*Task instructions*. In the records below, find each line containing the word "exists" and copy it.

——

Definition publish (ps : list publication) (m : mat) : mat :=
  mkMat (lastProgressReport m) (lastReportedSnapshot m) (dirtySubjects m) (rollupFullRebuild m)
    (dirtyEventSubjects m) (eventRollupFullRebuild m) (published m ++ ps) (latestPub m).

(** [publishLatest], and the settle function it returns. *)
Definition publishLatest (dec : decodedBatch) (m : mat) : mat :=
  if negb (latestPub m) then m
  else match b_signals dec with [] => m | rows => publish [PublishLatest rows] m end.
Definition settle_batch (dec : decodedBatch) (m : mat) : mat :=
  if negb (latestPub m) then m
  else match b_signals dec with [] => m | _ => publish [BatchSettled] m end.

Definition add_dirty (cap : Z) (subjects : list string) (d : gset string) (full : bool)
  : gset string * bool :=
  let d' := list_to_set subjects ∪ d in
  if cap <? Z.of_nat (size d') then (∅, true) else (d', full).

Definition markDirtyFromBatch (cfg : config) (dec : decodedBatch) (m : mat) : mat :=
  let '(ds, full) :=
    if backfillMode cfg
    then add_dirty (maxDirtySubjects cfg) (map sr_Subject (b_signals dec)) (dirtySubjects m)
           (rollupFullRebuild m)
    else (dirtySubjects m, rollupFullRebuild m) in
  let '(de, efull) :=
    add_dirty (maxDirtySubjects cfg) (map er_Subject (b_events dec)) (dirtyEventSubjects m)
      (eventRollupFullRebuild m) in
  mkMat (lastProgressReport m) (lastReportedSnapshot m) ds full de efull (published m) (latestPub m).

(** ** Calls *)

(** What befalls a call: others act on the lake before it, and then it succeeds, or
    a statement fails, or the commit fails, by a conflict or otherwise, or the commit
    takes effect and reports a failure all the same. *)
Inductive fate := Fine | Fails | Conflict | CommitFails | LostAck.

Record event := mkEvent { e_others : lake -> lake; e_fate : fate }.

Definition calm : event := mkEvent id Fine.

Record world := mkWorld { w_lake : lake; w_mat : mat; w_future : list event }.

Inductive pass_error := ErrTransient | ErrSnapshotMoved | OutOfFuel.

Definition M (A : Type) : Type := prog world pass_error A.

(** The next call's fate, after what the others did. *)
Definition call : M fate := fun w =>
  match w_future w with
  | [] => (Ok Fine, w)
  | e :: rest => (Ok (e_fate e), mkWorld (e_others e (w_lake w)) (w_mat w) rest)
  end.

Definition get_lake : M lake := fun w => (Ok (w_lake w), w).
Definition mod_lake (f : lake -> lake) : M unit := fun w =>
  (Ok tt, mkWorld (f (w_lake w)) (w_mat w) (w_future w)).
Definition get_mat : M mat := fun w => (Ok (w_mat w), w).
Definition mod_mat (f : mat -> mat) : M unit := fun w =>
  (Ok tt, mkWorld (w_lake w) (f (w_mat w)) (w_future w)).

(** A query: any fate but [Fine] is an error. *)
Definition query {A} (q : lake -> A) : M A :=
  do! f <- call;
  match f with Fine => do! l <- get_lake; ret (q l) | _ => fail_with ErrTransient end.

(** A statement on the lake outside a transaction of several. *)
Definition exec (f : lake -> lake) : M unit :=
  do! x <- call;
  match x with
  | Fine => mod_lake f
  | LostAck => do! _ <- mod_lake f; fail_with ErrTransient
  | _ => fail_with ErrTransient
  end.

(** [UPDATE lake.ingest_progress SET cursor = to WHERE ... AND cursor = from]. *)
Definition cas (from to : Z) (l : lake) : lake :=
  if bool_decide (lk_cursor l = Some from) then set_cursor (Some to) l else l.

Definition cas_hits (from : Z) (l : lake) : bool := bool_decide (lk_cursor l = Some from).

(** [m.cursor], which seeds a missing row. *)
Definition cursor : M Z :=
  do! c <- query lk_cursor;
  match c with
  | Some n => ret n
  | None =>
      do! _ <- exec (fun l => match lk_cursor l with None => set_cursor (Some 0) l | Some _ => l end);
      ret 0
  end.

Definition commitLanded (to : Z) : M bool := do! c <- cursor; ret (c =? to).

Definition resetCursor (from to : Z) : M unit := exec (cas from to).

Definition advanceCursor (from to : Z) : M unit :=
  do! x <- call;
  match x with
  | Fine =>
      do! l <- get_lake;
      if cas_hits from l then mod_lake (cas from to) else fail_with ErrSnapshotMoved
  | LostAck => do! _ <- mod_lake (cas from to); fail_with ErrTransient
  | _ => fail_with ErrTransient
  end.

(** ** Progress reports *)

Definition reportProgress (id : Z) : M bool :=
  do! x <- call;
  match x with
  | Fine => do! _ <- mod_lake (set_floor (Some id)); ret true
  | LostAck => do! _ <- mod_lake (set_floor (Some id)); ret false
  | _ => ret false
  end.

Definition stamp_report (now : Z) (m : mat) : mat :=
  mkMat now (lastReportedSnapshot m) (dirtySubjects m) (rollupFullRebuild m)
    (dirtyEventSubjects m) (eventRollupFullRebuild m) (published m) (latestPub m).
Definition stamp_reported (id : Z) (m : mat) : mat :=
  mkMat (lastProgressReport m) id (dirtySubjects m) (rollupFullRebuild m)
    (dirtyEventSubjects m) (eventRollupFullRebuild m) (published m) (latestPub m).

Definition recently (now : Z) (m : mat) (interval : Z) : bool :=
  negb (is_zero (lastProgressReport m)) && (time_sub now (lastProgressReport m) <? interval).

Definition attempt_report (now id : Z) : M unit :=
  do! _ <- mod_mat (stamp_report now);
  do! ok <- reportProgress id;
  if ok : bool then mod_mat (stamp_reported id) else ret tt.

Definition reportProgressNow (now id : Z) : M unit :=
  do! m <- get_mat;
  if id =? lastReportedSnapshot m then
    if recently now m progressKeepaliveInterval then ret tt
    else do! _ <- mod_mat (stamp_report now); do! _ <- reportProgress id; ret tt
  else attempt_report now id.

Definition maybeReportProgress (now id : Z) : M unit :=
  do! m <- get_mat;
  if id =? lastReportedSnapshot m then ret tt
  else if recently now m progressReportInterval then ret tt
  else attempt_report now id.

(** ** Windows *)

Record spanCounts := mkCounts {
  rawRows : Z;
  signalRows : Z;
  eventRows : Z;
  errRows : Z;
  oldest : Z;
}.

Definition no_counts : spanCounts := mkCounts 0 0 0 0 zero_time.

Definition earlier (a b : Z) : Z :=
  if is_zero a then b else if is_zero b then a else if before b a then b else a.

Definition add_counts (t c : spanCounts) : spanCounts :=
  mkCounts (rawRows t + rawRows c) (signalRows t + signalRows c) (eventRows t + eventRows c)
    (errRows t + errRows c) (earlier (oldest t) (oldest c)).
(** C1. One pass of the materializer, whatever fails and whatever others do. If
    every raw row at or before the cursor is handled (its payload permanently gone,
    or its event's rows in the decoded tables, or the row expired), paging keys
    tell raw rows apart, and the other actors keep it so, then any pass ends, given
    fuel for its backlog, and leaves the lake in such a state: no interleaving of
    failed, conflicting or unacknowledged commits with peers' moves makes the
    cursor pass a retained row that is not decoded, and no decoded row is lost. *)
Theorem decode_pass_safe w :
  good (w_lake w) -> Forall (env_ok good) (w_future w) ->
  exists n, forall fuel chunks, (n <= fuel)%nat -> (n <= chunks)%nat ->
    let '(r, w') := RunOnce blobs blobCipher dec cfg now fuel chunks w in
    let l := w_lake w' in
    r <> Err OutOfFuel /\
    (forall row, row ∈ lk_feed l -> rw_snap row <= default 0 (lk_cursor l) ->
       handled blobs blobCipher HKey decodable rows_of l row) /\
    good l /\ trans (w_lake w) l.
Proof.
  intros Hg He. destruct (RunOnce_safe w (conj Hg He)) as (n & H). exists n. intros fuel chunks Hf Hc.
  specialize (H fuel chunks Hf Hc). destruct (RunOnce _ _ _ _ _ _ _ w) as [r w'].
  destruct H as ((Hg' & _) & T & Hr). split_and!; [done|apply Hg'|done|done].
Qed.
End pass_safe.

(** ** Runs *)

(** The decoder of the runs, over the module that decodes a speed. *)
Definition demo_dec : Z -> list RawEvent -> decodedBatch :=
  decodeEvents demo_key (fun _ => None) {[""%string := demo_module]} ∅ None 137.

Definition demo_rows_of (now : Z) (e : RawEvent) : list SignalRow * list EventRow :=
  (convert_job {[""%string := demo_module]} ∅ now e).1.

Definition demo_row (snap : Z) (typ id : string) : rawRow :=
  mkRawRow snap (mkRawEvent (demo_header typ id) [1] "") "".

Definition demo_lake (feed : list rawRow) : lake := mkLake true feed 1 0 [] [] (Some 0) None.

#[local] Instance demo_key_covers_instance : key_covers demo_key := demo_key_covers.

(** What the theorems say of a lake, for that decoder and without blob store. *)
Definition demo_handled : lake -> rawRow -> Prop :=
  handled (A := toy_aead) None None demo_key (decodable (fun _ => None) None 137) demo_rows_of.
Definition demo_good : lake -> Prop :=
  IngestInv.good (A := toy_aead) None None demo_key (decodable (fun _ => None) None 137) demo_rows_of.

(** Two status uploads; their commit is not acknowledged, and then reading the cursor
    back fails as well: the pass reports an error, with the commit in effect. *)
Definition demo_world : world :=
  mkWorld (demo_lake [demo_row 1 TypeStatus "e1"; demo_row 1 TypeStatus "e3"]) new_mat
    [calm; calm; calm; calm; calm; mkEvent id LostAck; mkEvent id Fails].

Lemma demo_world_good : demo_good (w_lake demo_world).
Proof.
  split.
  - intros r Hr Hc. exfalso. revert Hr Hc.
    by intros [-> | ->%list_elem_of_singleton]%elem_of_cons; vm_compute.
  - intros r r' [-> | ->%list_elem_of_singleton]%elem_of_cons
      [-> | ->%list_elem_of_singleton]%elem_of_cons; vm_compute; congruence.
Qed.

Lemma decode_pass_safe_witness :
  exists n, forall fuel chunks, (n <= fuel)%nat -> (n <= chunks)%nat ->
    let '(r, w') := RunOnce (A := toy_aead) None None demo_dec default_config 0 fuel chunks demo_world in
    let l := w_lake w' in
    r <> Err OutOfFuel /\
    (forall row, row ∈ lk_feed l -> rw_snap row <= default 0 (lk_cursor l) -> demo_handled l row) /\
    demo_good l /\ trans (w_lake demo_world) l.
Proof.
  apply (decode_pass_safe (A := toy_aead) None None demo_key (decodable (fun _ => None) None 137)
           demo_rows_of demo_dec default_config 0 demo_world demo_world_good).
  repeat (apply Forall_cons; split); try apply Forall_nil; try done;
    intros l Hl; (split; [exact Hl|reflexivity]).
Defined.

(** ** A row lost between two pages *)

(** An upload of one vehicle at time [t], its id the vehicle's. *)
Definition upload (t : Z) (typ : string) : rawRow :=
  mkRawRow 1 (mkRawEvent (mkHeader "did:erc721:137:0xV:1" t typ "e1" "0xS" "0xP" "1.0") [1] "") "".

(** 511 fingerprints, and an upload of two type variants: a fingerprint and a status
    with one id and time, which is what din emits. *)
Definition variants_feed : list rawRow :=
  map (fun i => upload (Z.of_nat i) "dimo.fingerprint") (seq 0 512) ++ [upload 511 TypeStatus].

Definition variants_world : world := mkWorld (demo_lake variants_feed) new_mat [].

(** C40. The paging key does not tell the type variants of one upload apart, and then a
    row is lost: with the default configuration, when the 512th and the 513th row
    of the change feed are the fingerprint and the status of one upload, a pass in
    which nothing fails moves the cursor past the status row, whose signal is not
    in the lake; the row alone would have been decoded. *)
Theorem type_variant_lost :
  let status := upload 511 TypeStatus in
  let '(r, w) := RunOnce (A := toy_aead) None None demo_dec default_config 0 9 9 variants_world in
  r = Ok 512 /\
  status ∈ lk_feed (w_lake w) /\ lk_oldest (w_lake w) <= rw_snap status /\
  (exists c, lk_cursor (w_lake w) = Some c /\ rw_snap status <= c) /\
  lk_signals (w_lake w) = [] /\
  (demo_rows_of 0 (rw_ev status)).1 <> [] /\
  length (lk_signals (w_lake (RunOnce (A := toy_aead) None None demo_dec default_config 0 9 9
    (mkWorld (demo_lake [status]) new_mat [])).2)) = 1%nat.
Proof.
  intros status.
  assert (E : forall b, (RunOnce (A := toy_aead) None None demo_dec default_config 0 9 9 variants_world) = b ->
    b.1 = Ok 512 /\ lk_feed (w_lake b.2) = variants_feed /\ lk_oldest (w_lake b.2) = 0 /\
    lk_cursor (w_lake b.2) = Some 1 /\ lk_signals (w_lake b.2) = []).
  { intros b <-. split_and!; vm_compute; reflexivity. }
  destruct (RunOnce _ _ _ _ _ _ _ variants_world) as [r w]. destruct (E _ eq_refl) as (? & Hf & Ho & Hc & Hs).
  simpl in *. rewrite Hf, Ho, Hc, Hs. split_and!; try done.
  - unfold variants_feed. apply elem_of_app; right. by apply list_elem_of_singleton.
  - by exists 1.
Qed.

——

*Solution to this problem*.
  exists n, forall fuel chunks, (n <= fuel)%nat -> (n <= chunks)%nat ->
  intros Hg He. destruct (RunOnce_safe w (conj Hg He)) as (n & H). exists n. intros fuel chunks Hf Hc.
  exists n, forall fuel chunks, (n <= fuel)%nat -> (n <= chunks)%nat ->
  (exists c, lk_cursor (w_lake w) = Some c /\ rw_snap status <= c) /\
  - by exists 1.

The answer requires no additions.